Your body must work overtime when you go into labor. You are pushing, contorting, and straining almost every muscle you have. It is completely natural to feel achy, tired, and out of it. As your uterus begins to contract back to its normal size, you may also feel flutters and aches in your abdomen. Some women even compare this to menstrual cramps.
Have you heard of lochia? It is a type of vaginal discharge that occurs after giving birth. While it is not pretty, it is all the leftover tissue, mucus, and blood from the uterus. It does not matter if you deliver your baby naturally or have a C-section; the flow you experience can be as heavy as your period. Do not use a tampon, though, as this can cause irritation, pain, and even an infection. A better option is to use a heavy-duty pad.
Swollen Extremities and Feet
When you are pregnant, your body will produce about 50% more fluids and blood to help meet the needs of your growing baby. Fluctuations in your hormones, which are also common, can cause edema, which means swelling of your neck, hands, ankles, feet, and other extremities. Your food may even increase in size. It may take a few weeks for all these extra fluids to leave your system. You can speed up this process by eating foods that are rich in potassium, such as vegetables and fruits.

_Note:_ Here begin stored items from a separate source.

(** [df['seed']] *)
Definition seed_column (df : DataFrame) : list float64 :=
  map (fun row => match series_get "seed" row with
                  | Some v => v
                  | None => NaN
                  end) df.

(** [.unique()]: the first occurrence of each value. *)
Fixpoint unique (vs : list float64) : list float64 :=
  match vs with
  | [] => []
  | v :: rest => v :: filter (fun u => negb (float_eqb u v)) (unique rest)
  end.

(** [b in seeds] for an integer [b] and an array of floats. *)
Definition seed_in (b : nat) (seeds : list float64) : bool :=
  existsb (fun v => float_eqb v (of_int b)) seeds.

(** Lines 35-42 and 45-52: a cache file, when there is one, with its
    bookkeeping columns dropped, and the seeds it holds.  A cache file is
    taken to have its seed column, as every file that line 100 writes has;
    the KeyError of lines 39 and 49 on a file without one is not modelled. *)
Definition load_cache (d : Disk) (path : string) : DataFrame * list float64 :=
  match read_file d path with
  | Some file =>
      let coeffs := drop_unnamed file in
      (coeffs, unique (seed_column coeffs))
  | None => ([], [])
  end.

(** [X.iloc[inds]] and [y.iloc[inds]]: rows by position, in the order asked. *)
Definition iloc {A} (xs : list A) (inds : list nat) : result (list A) :=
  mapM (fun i => match nth_error xs i with
                 | Some x => Ok x
                 | None => Raise IndexError
                 end) inds.

Definition frame_iloc (X : Frame) (inds : list nat) : result Frame :=
  rs <- iloc (rows X) inds ;;
  Ok {| columns := columns X; rows := rs |}.

(** The entries of [xs] at the positions [inds], in the order of [inds]. *)
Definition rows_at {A} (dflt : A) (xs : list A) (inds : list nat) : list A :=
  map (fun i => nth i xs dflt) inds.

(** Positions at which a label stands among the columns. *)
Fixpoint positions (label : string) (cols : list string) (from : nat) : list nat :=
  match cols with
  | [] => []
  | c :: rest =>
      (if c =? label then [from] else []) ++ positions label rest (S from)
  end.

(** [X[labels]]: the columns with these labels, label by label; a label that
    names no column is a KeyError. *)
Definition frame_getitem (X : Frame) (labels : list string) : result Frame :=
  picks <- mapM (fun l => match positions l (columns X) 0 with
                          | [] => Raise (KeyError l)
                          | ps => Ok (map (fun p => (l, p)) ps)
                          end) labels ;;
  let picked := List.concat picks in
  Ok {| columns := map fst picked;
        rows := map (fun r => map (fun lp => nth (snd lp) r NaN) picked) (rows X) |}.

(** statsmodels hands the fitted values back as a Series over the names of
    the regressors. *)
Definition wrap_params (names : list string) (values : list float64) : result Series :=
  if (List.length names =? List.length values)%nat then Ok (combine names values)
  else Raise (ValueError "Length of values does not match length of index").

(** ** Calls to the collaborators *)

(** What is printed. *)
Inductive printed : Type :=
| ParsedArgs (refit bootstrap : bool) (response : string)
| Banner (response : string)
| ShowTable (df : DataFrame)
| WorkingOn (b : nat).

(** A call that leaves the program: console, solvers, files. *)
Inductive call : Type :=
| Print (what : printed)
| GridSearch (X : Frame) (y : list float64) (grid_size : option nat)
| FitRegularized (endog : list float64) (exog : Frame) (alpha : list float64)
| OLSFit (endog : list float64) (exog : Frame)
| PostSelectiveFit (X : Frame) (y : list float64) (l1 l2 : float64)
| ToCsv (path : string) (df : DataFrame).

(** A call with the bootstrap seed during which it was made, if any. *)
Definition event : Type := (option nat * call)%type.

(** The collaborators of main.py: [data.pull_classroom_data],
    [models.full_grid_search] ([grid_size] is [None] where the caller leaves
    the default), [models.PostSelectiveLasso(...).fit()], the two statsmodels
    fits [OLS(endog, exog).fit_regularized(alpha, L1_wt=1)] and
    [OLS(endog, exog).fit()], each returning the fitted values in the order
    of the regressors, and numpy's generator: [randint seed low high size] is
    the draw of [np.random.randint(low, high, size)] straight after
    [np.random.seed(seed)]. *)
Record External : Type := {
  pull_classroom_data : string -> result (Frame * list float64);
  full_grid_search : Frame -> list float64 -> option nat -> result (float64 * float64);
  fit_regularized : list float64 -> Frame -> list float64 -> result (list float64);
  ols_fit : list float64 -> Frame -> result (list float64);
  post_selective_lasso : Frame -> list float64 -> float64 -> float64 -> result DataFrame;
  randint : nat -> nat -> nat -> nat -> list nat
}.

(** A computation that makes calls and then returns or raises. *)
Definition Eff (A : Type) : Type := (list call * result A)%type.

Definition eret {A} (a : A) : Eff A := ([], Ok a).

Definition ebind {A B} (m : Eff A) (k : A -> Eff B) : Eff B :=
  match snd m with
  | Ok a => (fst m ++ fst (k a), snd (k a))
  | Raise e => (fst m, Raise e)
  end.

(** A step that makes no call. *)
Definition lift {A} (r : result A) : Eff A := ([], r).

Your breasts are probably going to become sore, swollen, flushed, and even engorged with milk a few days after you give birth. Once the swelling dissipates after three or four days, your breasts may begin to sag because of stretched skin. You could also experience milk leakage for a few weeks, even if you are not breastfeeding. You may even notice that your nipples appear displaced.
A Stomach Pooch
Your belly is going to go through many changes while you are pregnant. Depending on a person’s age, their genetics, and how much weight a person gains, it may mean excess flab or stretch marks. It may take as much as six weeks for your uterus to fully shrink to its old size, which will help to reduce the size of your belly.
Having a baby puts a lot of stress and strain on your body. You cannot expect everything to fall back into place once you deliver magically. It takes time and effort to get your pre-baby body. Being informed and knowing what to expect will help ensure you do not have unrealistic expectations for the process and that you are patient as your body heals and recovers.